Indie Horror Comedy
Release Date: July 25, 2008
Starring: Ross Partridge, Steve Zissis,
Greta Gerwig, and Elise Muller
Audience: Older teenagers to adults
Runtime: 81 minutes
Distributor: Sony Pictures Classics
Director: Jay and Mark Duplass
Executive Producer: None
Producer: John Bryant
Writer: Mark and Jay Duplass
Address Comments To:Michael Barker, Tom Bernard and Marcia Bloom
Sony Pictures Classics (Sony Pictures Entertainment)
550 Madison Avenue, 8th Floor
New York, NY 10022
Phone: (212) 833-8833; Fax: (212) 833-8844
Web Page: www.sonyclassics.com
The story opens at the showing of an independent movie being watched by two couples. In the last scene of the movie, a man gets totally naked for the girl he loves, who takes off her top.
The four people watching the movie, all of who are struggling actors, are inspired by what they saw. Matt, the handsome leader of the group, convinces his best friend Chad, Catherine and Michelle to go up to his parents’ isolated cabin in the mountains outside Los Angeles, where they will write a script for a movie where they all can star.
At the cabin, it becomes obvious that these actors are not writers. In fact, only Matt seems to be inspired about the project. Complicating matters is the fact that Chad likes Michelle, but Michelle likes Matt, and Catherine wants to get back together with Matt, but Matt considers their old relationship to be over.
That night, Michelle gets sick outside the cabin after drinking too much, then dreams she saw a man with a bag over his head lurking outside. Or was it really a dream? Matt thinks that this is what their script should be about, a man with a bag over his head who terrifies four people in a cabin.
That night, Michelle is actually visited in her room by a man with a bag over his head. She thinks it’s Matt trying to play a joke on her. So, she takes off her top, but the man leaves the room.
Downstairs, Michelle accuses Catherine of playing this prank on her, but Catherine denies it. The next morning, Catherine disappears and so does Chad. And, the battery goes missing from Matt’s car, their only transportation back to civilization.

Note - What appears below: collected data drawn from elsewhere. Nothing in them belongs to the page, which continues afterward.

Lemma abort_at_first_failure_witness :
  execute_raising counting_service (@pair jsstring nat) false
    sample_credentials 0 sample_items =
    (Raised (fullError (http_error 401 None), 1),
     world_after counting_service sample_credentials 0 0
       (firstn 2 sample_items)) /\
  fullError (http_error 401 None) =
    (if truthy_string (Some (snd (classify (http_error 401 None))))
     then fst (classify (http_error 401 None)) ++ lit ": " ++
          snd (classify (http_error 401 None))
     else fst (classify (http_error 401 None))) /\
  (forall data,
     fst (execute_raising counting_service (@pair jsstring nat) false
            sample_credentials 0 sample_items) <> Returned data) /\
  execute_raising counting_service (@pair jsstring nat) false
    sample_credentials 0 sample_items =
    execute_raising counting_service (@pair jsstring nat) false
      sample_credentials 0 (firstn 2 sample_items).
Proof.
  apply (abort_at_first_failure nat jsstring counting_service
           (jsstring * nat)%type (@pair jsstring nat)
           sample_credentials 0 sample_items 1 (http_error 401 None)).
  - reflexivity.
  - intros j Hj. destruct j as [|j].
    + eexists; reflexivity.
    + lia.
Defined.

Example run_raising_transport_error :
  execute_raising counting_service (@pair jsstring nat) false
    sample_credentials 0 sample_items =
  (Raised
     (lit "Authentication failed: Invalid API key. Please check your Antijection API credentials.",
      1),
   2).
Proof. reflexivity. Qed.

Example run_continue_transport_error :
  execute counting_service true sample_credentials 0 sample_items =
  (Normal
     [[ {| json := ResponseJson (lit "one"); pairedItem := 0 |};
        {| json := ErrorJson
                     {| record_error := lit "Authentication failed";
                        record_details := invalid_api_key_details;
                        record_statusCode := Some 401%Z |};
           pairedItem := 1 |};
        {| json := ResponseJson (lit "three"); pairedItem := 2 |} ]],
   3).
Proof. reflexivity. Qed.

Example run_continue_validation_error :
  execute counting_service true sample_credentials 0 sample_items_blank =
  (Normal
     [[ {| json := ResponseJson (lit "one"); pairedItem := 0 |};
        {| json := ErrorJson
                     {| record_error := lit "Prompt cannot be empty";
                        record_details := [];
                        record_statusCode := None |};
           pairedItem := 1 |};
        {| json := ResponseJson (lit "three"); pairedItem := 2 |} ]],
   2).
Proof. reflexivity. Qed.

Example run_abort_transport_error :
  execute counting_service false sample_credentials 0 sample_items =
  (Throw
     (NodeOperationError
        (lit "Authentication failed: Invalid API key. Please check your Antijection API credentials.")
        1),
   2).
Proof. reflexivity. Qed.

Example run_abort_validation_error :
  execute counting_service false sample_credentials 0 sample_items_blank =
  (Throw (NodeOperationError (lit "Prompt cannot be empty") 1), 1).
Proof. reflexivity. Qed.

Example request_of_first_item :
  url (request_options sample_credentials
         {| payload_prompt := lit "one";
            detection_method := lit "INJECTION_GUARD";
            rule_settings := None |})
  = lit "https://api.antijection.com/v1/detect".
Proof. reflexivity. Qed.

(** ** Further properties: trimming and blocked keywords *)

Lemma whitespace_only_app (a b : jsstring) :
  whitespace_only (a ++ b) = whitespace_only a && whitespace_only b.
Proof. apply forallb_app. Qed.

Lemma trimStart_prefix (s : jsstring) :
  exists a, s = a ++ trimStart s /\ whitespace_only a = true.
Proof.
  induction s as [|c r (a & Ha & Hw)]; simpl.
  - now exists [].
  - destruct (isWhiteSpace c) eqn:Hc.
    + exists (c :: a). simpl. rewrite Hc, Hw. now rewrite <- Ha.
    + now exists [].
Qed.

Lemma trimStart_app_kept (x y : jsstring) (c : N) :
  isWhiteSpace c = false ->
  trimStart (x ++ c :: y) = trimStart x ++ c :: y.
Proof.
  intro Hc. induction x as [|d x IH]; simpl.
  - now rewrite Hc.
  - now destruct (isWhiteSpace d).
Qed.

Lemma trimEnd_cons_kept (c : N) (r : jsstring) :
  isWhiteSpace c = false -> trimEnd (c :: r) = c :: trimEnd r.
Proof.
  intro Hc. unfold trimEnd. simpl.
  rewrite (trimStart_app_kept (rev r) [] c Hc), rev_app_distr. reflexivity.
Qed.

Lemma trimEnd_suffix (s : jsstring) :
  exists b, s = trimEnd s ++ b /\ whitespace_only b = true.
Proof.
  destruct (trimStart_prefix (rev s)) as (a & Ha & Hw).
  exists (rev a). split.
  - unfold trimEnd. rewrite <- rev_app_distr, <- Ha. now rewrite rev_involutive.
  - now rewrite whitespace_only_rev.
Qed.

(** [trim] removes a white-space prefix and a white-space suffix and nothing
    else. *)
Lemma trim_infix (s : jsstring) :
  exists a b,
    s = a ++ trim s ++ b /\
    whitespace_only a = true /\ whitespace_only b = true.
Proof.
  destruct (trimStart_prefix s) as (a & Ha & Hwa).
  destruct (trimEnd_suffix (trimStart s)) as (b & Hb & Hwb).
  exists a, b. unfold trim. now rewrite <- Hb, <- Ha.
Qed.

Lemma trim_first (s : jsstring) (c : N) (r : jsstring) :
  trim s = c :: r -> isWhiteSpace c = false.
Proof.
  unfold trim. destruct (trimStart s) as [|d t] eqn:Hs.
  - discriminate.
  - pose proof (trimStart_head s d t Hs) as Hd.
    rewrite (trimEnd_cons_kept d t Hd). now intros [= <- _].
Qed.

Lemma trim_last (s : jsstring) (c : N) (r : jsstring) :
  rev (trim s) = c :: r -> isWhiteSpace c = false.
Proof.
  unfold trim, trimEnd. rewrite rev_involutive. apply trimStart_head.
Qed.

Lemma trim_clean (k : jsstring) : is_clean_keyword k = true -> trim k = k.
Proof.
  unfold is_clean_keyword. intro H.
  apply andb_prop in H as [H _]. apply andb_prop in H as [Hf Hl].
  destruct k as [|c r]; [discriminate|].
  apply negb_true_iff in Hf.
  assert (Hs : trimStart (c :: r) = c :: r) by (simpl; now rewrite Hf).
  unfold trim, trimEnd. rewrite Hs.
  destruct (rev (c :: r)) as [|d t] eqn:Hr; [discriminate|].
  apply negb_true_iff in Hl.
  replace (trimStart (d :: t)) with (d :: t) by (simpl; now rewrite Hl).
  rewrite <- Hr. apply rev_involutive.
Qed.

Lemma trim_of_line_clean (piece : jsstring) :
  ~ In LF piece -> trim piece <> [] -> is_clean_keyword (trim piece) = true.
Proof.
  intros Hlf Hne. unfold is_clean_keyword.
  destruct (trim piece) as [|c r] eqn:Ht; [congruence|].
  rewrite (trim_first piece c r Ht). cbn [negb andb].
  destruct (rev (c :: r)) as [|d t] eqn:Hr.
  { apply (f_equal (@List.length N)) in Hr. rewrite length_rev in Hr.
    discriminate. }
  rewrite <- Ht in Hr. rewrite (trim_last piece d t Hr). cbn [negb andb].
  apply negb_true_iff.
  destruct (existsb (code_eqb LF) (c :: r)) eqn:He; [|reflexivity].
  exfalso. apply existsb_exists in He as (x & Hin & Hx).
  apply N.eqb_eq in Hx. subst x.
  destruct (trim_infix piece) as (a & b & Hp & _).
  apply Hlf. rewrite Hp, Ht. apply in_or_app. right.
  apply in_or_app. now left.
Qed.

Lemma keywords_of_lines_clean (pieces : list jsstring) :
  Forall (fun p => ~ In LF p) pieces ->
  Forall (fun k => is_clean_keyword k = true) (keywords_of_lines pieces).
Proof.
  unfold keywords_of_lines.
  induction 1 as [|p ps Hp _ IH]; simpl; [constructor|].
  destruct (trim p) as [|c r] eqn:Ht; simpl; [exact IH|].
  constructor; [|exact IH].
  rewrite <- Ht. apply trim_of_line_clean; [exact Hp|congruence].
Qed.

Lemma keywords_of_clean_lines (ks : list jsstring) :
  Forall (fun k => is_clean_keyword k = true) ks ->
  keywords_of_lines ks = ks.
Proof.
  unfold keywords_of_lines.
  induction 1 as [|k ks Hk _ IH]; simpl; [reflexivity|].
  rewrite (trim_clean k Hk), IH.
  destruct k; [discriminate Hk|reflexivity].
Qed.

Lemma clean_keyword_no_newline (k : jsstring) :
  is_clean_keyword k = true -> ~ In LF k.
Proof.
  unfold is_clean_keyword. intros H Hin.
  apply andb_prop in H as [_ H]. apply negb_true_iff in H.
  assert (existsb (code_eqb LF) k = true); [|congruence].
  apply existsb_exists. exists LF. split; [exact Hin|apply code_eqb_refl].
Qed.

Lemma blockedKeywords_list_clean (field : option jsstring) :
  Forall (fun k => is_clean_keyword k = true) (blockedKeywords_list field).
Proof.
  destruct field as [s|]; [|constructor].
  rewrite blockedKeywords_list_lines.
  apply keywords_of_lines_clean, split_pieces.
Qed.

Lemma blockedKeywords_list_join (ks : list jsstring) :
  Forall (fun k => is_clean_keyword k = true) ks ->
  blockedKeywords_list (Some (join LF ks)) = ks.
Proof.
  intro Hks. destruct ks as [|k ks']; [reflexivity|].
  rewrite blockedKeywords_list_lines.
  rewrite <- (newline_split_unique (join LF (k :: ks')) (k :: ks')).
  - now apply keywords_of_clean_lines.
  - split; [discriminate|]. split; [reflexivity|].
    revert Hks. apply Forall_impl. apply clean_keyword_no_newline.
Qed.

(** X4: clean keywords, one per line, are sent exactly as written, in the
    order written: splitting undoes joining. *)
Theorem blocked_keywords_round_trip
    (rs : RuleSettingsParameter) (ks : list jsstring) :
  Forall (fun k => is_clean_keyword k = true) ks ->
  blockedKeywords rs = Some (join LF ks) ->
  blocked_keywords (build_rule_settings rs) = ks.
Proof.
  intros Hks Hfield. cbn [build_rule_settings blocked_keywords].
  rewrite Hfield. now apply blockedKeywords_list_join.
Qed.

Lemma blocked_keywords_round_trip_witness :
  blocked_keywords (build_rule_settings placeholder_settings)
  = [lit "internal_project_name"; lit "<special_token>"].
Proof.
  apply (blocked_keywords_round_trip placeholder_settings
           [lit "internal_project_name"; lit "<special_token>"]).
  - repeat constructor.
  - reflexivity.
Defined.

(** X5: every keyword sent is clean (not empty, no white space at either end,
    no newline inside), whatever the field holds, and running the list
    through the field again changes nothing. *)
Theorem blocked_keywords_normal_form (field : option jsstring) :
  Forall (fun k => is_clean_keyword k = true) (blockedKeywords_list field) /\
  blockedKeywords_list (Some (join LF (blockedKeywords_list field)))
  = blockedKeywords_list field.
Proof.
  split.
  - apply blockedKeywords_list_clean.
  - apply blockedKeywords_list_join, blockedKeywords_list_clean.
Qed.

Lemma whitespace_only_join (pieces : list jsstring) :
  whitespace_only (join LF pieces) = forallb whitespace_only pieces.
Proof.
  induction pieces as [|p ps IH]; [reflexivity|].
  destruct ps as [|q qs].
  - simpl. now rewrite andb_true_r.
  - change (join LF (p :: q :: qs)) with (p ++ LF :: join LF (q :: qs)).
    rewrite whitespace_only_app.
    change (whitespace_only (LF :: join LF (q :: qs)))
      with (whitespace_only (join LF (q :: qs))).
    now rewrite IH.
Qed.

Is someone really stalking these four actors, or is this just a series of elaborate pranks in danger of going wrong?
This story takes a while to lift off, but it offers some surprises once it gets going. And, the last couple scenes are surprisingly touching. The editing, photography and camerawork are decidedly low budget, however.
BAGHEAD veers from comic horror to scary horror, but there’s not much actual violence in the movie. In fact, there is no gore and only a very little bit of blood. Thus, the filmmakers rely more on potential violence to generate the movie’s thrills, which include comic thrills, scary thrills and suspenseful thrills. Its not the scary moments nor the violence, therefore, that make the movie’s content excessive, it’s the full male nudity in the shot from the movie within the movie at the beginning, the shots of upper female nudity in two scenes and the strong foul language throughout the dialogue.
BAGHEAD veers from comic horror to scary horror, but there’s not much actual violence in the movie. The story takes a while to lift off, but it offers some surprises once it gets going. The last scenes are surprisingly touching. The editing, photography and camerawork are decidedly low budget. The movie also contains plenty of strong foul language and some overly explicit, gratuitous nudity in a couple scenes, especially the first one.